Per affrontare la Grande Guerra del Pacifico contro il Nemico Esistenziale del loro modello imperiale unipolare, gli USA – infatti – prima di tutto devono risolvere un problemino piuttosto impattante: in una lunga guerra convenzionale contro una potenza industriale delle dimensioni della Cina, alla lunga – dopo 40 anni di finanziarizzazione e di deindustrializzazione, infatti – sono inevitabilmente destinati a soccombere; gli USA, infatti, hanno smesso di produrre tante cose, ma – in particolare – hanno smesso di produrre navi. Cioè, continuano – ovviamente – a produrre navi da guerra, ma a un ritmo e a costi che vanno bene solo per tempi di pace; in caso di guerra, per affrontare le quantità richieste c’è solo un modo: convertire la produzione civile a militare. Cioè, non è che ti puoi inventare i porti, le banchine, la manovalanza, le linee produttive e tutta la filiera da zero; ci devi avere la produzione civile già sviluppata e convertirla alla produzione militare e, molto banalmente, quella produzione gli USA non ce l’hanno – non nel senso che non ne hanno abbastanza: proprio che non ce l’hanno del tutto. In tutto, in un anno, producono imbarcazioni per 73 mila tonnellate; la Cina per 26 milioni e, come abbiamo ricordato diverse volte, alla fine quello è l’unico parametro che conta davvero. Hai voglia te di convincerti delle vaccate dei suprematisti sui primati tecnologici e segate varie: una grande guerra del mare la vince chi produce più navi. Punto. Il resto e fuffa. E la Cina, da sola, produce metà delle navi prodotte nel mondo.
Fortunatamente per gli USA, però, l’altra metà è concentrata in due paesi amici: Giappone e Corea del sud, insieme, coprono sostanzialmente l’altra metà della produzione mondiale; al resto rimangono gli spiccioli. Quindi, il primo scoglio da superare è fare in modo che Corea del sud e Giappone siano senza se e senza ma nella partita. Facile, direte.
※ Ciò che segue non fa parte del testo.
Lemma blocks_Forall (Q : list Row → Row → Prop) P i n rows :
  (∀ ctx ctx' row, ctx ⊆ ctx' → Q ctx row → Q ctx' row) →
  (∀ j t, P j t → Forall (Q t) t) →
  blocks P i n rows → Forall (Q rows) rows.
Proof.
  intros Hmono HP. induction 1 as [|i n t ts Ht _ IH]; [constructor|].
  apply Forall_app. split.
  - eapply Forall_impl; [by eapply HP|]. intros row. apply Hmono.
    intros x Hx. apply elem_of_app. by left.
  - eapply Forall_impl; [exact IH|]. intros row. apply Hmono.
    intros x Hx. apply elem_of_app. by right.
Qed.

Lemma blocks_ids P i n rows :
  (∀ j t, P j t → ids_from j t) → blocks P i n rows → ids_from i rows.
Proof.
  intros HP. induction 1 as [|i n t ts Ht _ IH]; intros j row Hj.
  - by rewrite lookup_nil in Hj.
  - apply lookup_app_Some in Hj as [Hj|[Hge Hj]].
    + by eapply HP.
    + rewrite (IH _ _ Hj). lia.
Qed.

Lemma blocks_length P i n rows lo hi :
  (∀ j t, P j t → lo ≤ Z.of_nat (length t) ≤ hi) → blocks P i n rows →
  Z.of_nat n * lo ≤ Z.of_nat (length rows) ≤ Z.of_nat n * hi.
Proof.
  intros HP. induction 1 as [|i n t ts Ht _ IH]; [simpl; lia|].
  rewrite length_app. specialize (HP _ _ Ht). lia.
Qed.

Lemma subtree_head cfg k layer i parent node rows :
  subtree cfg k layer i parent node rows →
  ∃ kids, rows = mkRow i node.1 (- Z.of_nat layer) node.2 parent :: kids.
Proof. destruct k; intros (kids & -> & _); eauto. Qed.

Lemma subtree_ids cfg k layer i parent node rows :
  subtree cfg k layer i parent node rows → ids_from i rows.
Proof.
  revert layer i parent node rows.
  induction k as [|k IH]; intros layer i parent node rows (kids & -> & Hk).
  - subst kids. intros [|j] row Hj; simpl in Hj; [|done].
    injection Hj as <-. simpl. lia.
  - destruct Hk as (rand & _ & Hb). intros [|j] row Hj; simpl in Hj.
    + injection Hj as <-. simpl. lia.
    + eapply blocks_ids in Hb; [rewrite (Hb _ _ Hj); lia|].
      intros j' t (p & Ht). by eapply IH.
Qed.

(** The node of a call is at depth [layer], what is below it is deeper,
    and nothing is deeper than [layer + k]. *)
Lemma subtree_depth cfg k layer i parent node rows :
  subtree cfg k layer i parent node rows →
  Forall (λ row, Z.of_nat layer ≤ depth row ≤ Z.of_nat (layer + k)) rows
  ∧ Forall (λ row, Z.of_nat layer < depth row) (tail rows).
Proof.
  revert layer i parent node rows.
  induction k as [|k IH]; intros layer i parent node rows (kids & -> & Hk).
  - subst kids. split; [|constructor].
    repeat constructor; unfold depth; simpl; lia.
  - destruct Hk as (rand & _ & Hb). simpl.
    assert (Forall (λ row, Z.of_nat (S layer) ≤ depth row
                           ≤ Z.of_nat (S layer + k)) kids) as Hkids.
    { eapply (blocks_Forall (λ _ row, Z.of_nat (S layer) ≤ depth row
                                      ≤ Z.of_nat (S layer + k))); [done| |done].
      intros j t (p & Ht). by apply IH in Ht as [Ht _]. }
    split.
    + constructor; [unfold depth; simpl; lia|].
      eapply Forall_impl; [exact Hkids|]. simpl. intros; lia.
    + eapply Forall_impl; [exact Hkids|]. simpl. intros; lia.
Qed.

Lemma linked_mono ctx ctx' row : ctx ⊆ ctx' → linked ctx row → linked ctx' row.
Proof. intros Hsub (row' & Hin & ?). exists row'. split; [by apply Hsub|done]. Qed.

(** Every row below the node of a call has its parent among the rows of
    the call, one level up. *)
Lemma subtree_linked cfg k layer i parent node rows :
  subtree cfg k layer i parent node rows → Forall (linked rows) (tail rows).
Proof.
  revert layer i parent node rows.
  induction k as [|k IH]; intros layer i parent node rows (kids & -> & Hk).
  - subst kids. constructor.
  - destruct Hk as (rand & _ & Hb). simpl.
    set (row0 := mkRow i node.1 (- Z.of_nat layer) node.2 parent).
    eapply (blocks_Forall
              (λ ctx row, (row_parent row = i ∧ depth row = Z.of_nat (S layer))
                          ∨ linked ctx row)) in Hb.
    + eapply Forall_impl; [exact Hb|]. intros row [[Hp Hd]|Hl].
      * exists row0. split; [by left|]. unfold depth in *. simpl. lia.
      * eapply linked_mono; [|done]. intros x Hx. by right.
    + intros ctx ctx' row Hsub [?|?]; [by left|right]. by eapply linked_mono.
    + intros j t (p & Ht). pose proof (IH _ _ _ _ _ Ht) as Hl.
      apply subtree_head in Ht as (kids' & ->). simpl in Hl.
      constructor.
      * left. unfold depth. simpl. split; [done|lia].
      * eapply Forall_impl; [exact Hl|]. intros; by right.
Qed.

Lemma has_child_mono ctx ctx' row :
  ctx ⊆ ctx' → has_child ctx row → has_child ctx' row.
Proof. intros Hsub (c & Hin & ?). exists c. split; [by apply Hsub|done]. Qed.

(** With at least one child per inner node, every row that is not at the
    deepest level has a child. *)
Lemma subtree_children cfg k layer i parent node rows :
  1 ≤ MIN_CHILD cfg →
  subtree cfg k layer i parent node rows →
  Forall (λ row, depth row < Z.of_nat (layer + k) → has_child rows row) rows.
Proof.
  intros Hmin. revert layer i parent node rows.
  induction k as [|k IH]; intros layer i parent node rows (kids & -> & Hk).
  - subst kids. repeat constructor. unfold depth. simpl. lia.
  - destruct Hk as (rand & Hrand & Hb).
    set (row0 := mkRow i node.1 (- Z.of_nat layer) node.2 parent).
    constructor.
    + intros _. destruct (Z.to_nat rand) as [|n] eqn:Hn; [lia|].
      inversion Hb as [|? ? t ts (p & Ht) _]; subst.
      apply subtree_head in Ht as (kids' & ->).
      eexists. split; [right; left|]. split; [|done].
      intros [= ? ? ?]. lia.
    + eapply (blocks_Forall
                (λ ctx row, depth row < Z.of_nat (layer + S k)
                            → has_child ctx row)) in Hb.
      * eapply Forall_impl; [exact Hb|]. intros row Hrow Hd.
        eapply has_child_mono; [|by apply Hrow]. intros x Hx. by right.
      * intros ctx ctx' row Hsub Hrow Hd. eapply has_child_mono; eauto.
      * intros j t (p & Ht). apply IH in Ht.
        eapply Forall_impl; [exact Ht|]. simpl. intros row Hrow Hd.
        apply Hrow. lia.
Qed.

Lemma full_size_nonneg m k : 0 ≤ m → 1 ≤ full_size m k.
Proof. intros Hm. induction k; simpl; nia. Qed.

(** The number of rows of a call lies between the sizes of the full trees
    with [MIN_CHILD] and with [MAX_CHILD] children per node. *)
Lemma subtree_length cfg k layer i parent node rows :
  0 ≤ MIN_CHILD cfg →
  subtree cfg k layer i parent node rows →
  full_size (MIN_CHILD cfg) k ≤ Z.of_nat (length rows)
  ≤ full_size (MAX_CHILD cfg) k.
Proof.
  intros Hmin. revert layer i parent node rows.
  induction k as [|k IH]; intros layer i parent node rows (kids & -> & Hk).
  - subst kids. simpl. lia.
  - destruct Hk as (rand & Hrand & Hb).
    assert (Hlo := full_size_nonneg (MIN_CHILD cfg) k Hmin).
    assert (Hhi := full_size_nonneg (MAX_CHILD cfg) k ltac:(lia)).
    eapply (blocks_length _ _ _ _ (full_size (MIN_CHILD cfg) k)
              (full_size (MAX_CHILD cfg) k)) in Hb.
    + simpl. rewrite Z2Nat.id in Hb by lia. nia.
    + intros j t (p & Ht). by eapply IH.
Qed.

(** ** Trees and forests *)

Lemma all_rows_cons t ts : all_rows (t :: ts) = tree t ++ all_rows ts.
Proof. unfold all_rows. by rewrite bind_cons. Qed.

Lemma all_rows_app ts1 ts2 : all_rows (ts1 ++ ts2) = all_rows ts1 ++ all_rows ts2.
Proof. unfold all_rows. by rewrite bind_app. Qed.

Lemma conserved_root ls ls' row kids :
  row_y row = 0 → conserved ls ls' kids → conserved ls ls' (row :: kids).
Proof.
  intros Hy [Hlen Hc]. split; [done|]. intros d l Hl.
  rewrite drawn_cons, decide_False by lia. by apply Hc.
Qed.

Lemma Tree_init_spec cfg start ls r t ls' r' :
  Tree_init cfg start ls r = Ok (t, ls', r') →
  tree_ok cfg (length ls) start t ∧ conserved ls ls' (tree t).
Proof.
  unfold Tree_init. intros ([[] s'] & Hgen & [= <- <- <-])%result_bind_Ok.
  apply generate_spec in Hgen as (Hnl & kids & Htree & Hct & Hsub & Hcons).
  simpl in *. rewrite Nat.sub_0_r in Hsub.
  unfold tree_ok. rewrite Htree. repeat split; try done.
  - simpl. lia.
  - apply Hcons.
  - intros d l Hl. rewrite drawn_cons, decide_False by (simpl; lia).
    by apply Hcons.
Qed.

Lemma init_loop_spec cfg starts acc ls r ts ls' r' :
  init_loop cfg starts acc ls r = Ok (ts, ls', r') →
  ∃ new, ts = acc ++ new
    ∧ Forall2 (tree_ok cfg (length ls)) starts new
    ∧ conserved ls ls' (all_rows new).
Proof.
  revert acc ls r. induction starts as [|start starts IH]; intros acc ls r; simpl.
  - intros [= <- <- <-]. exists []. rewrite app_nil_r.
    split; [done|]. split; [constructor|apply conserved_refl].
  - intros ([[t ls1] r1] & Ht & Hrest)%result_bind_Ok.
    apply Tree_init_spec in Ht as [Hok Hc1].
    apply IH in Hrest as (new & -> & Hnew & Hc2).
    exists (t :: new). split; [by rewrite <- (assoc_L (++))|].
    destruct Hc1 as [Hlen1 Hc1]. rewrite Hlen1 in Hnew.
    split; [by constructor|].
    rewrite all_rows_cons. by eapply conserved_trans.
Qed.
Fino a un certo punto, perché una cosa è essere amici e volesse bene, un’altra è essere così amici che – non dico per vincere, ma anche solo per poterci sperare – dipendo interamente da te: siccome in ballo non c’è la coppa del dopolavoro ferroviario per un torneo di calcetto babbi contro figli, se io dipendo da te per vincere devo essere sicuro al 100% che fai tutto quello che dico io quando lo dico io e, tradotto in termini militari, significa che la catena di comando, alla fine, fa riferimento a me e soltanto a me – che, per la Corea del sud, in buona misura è già così.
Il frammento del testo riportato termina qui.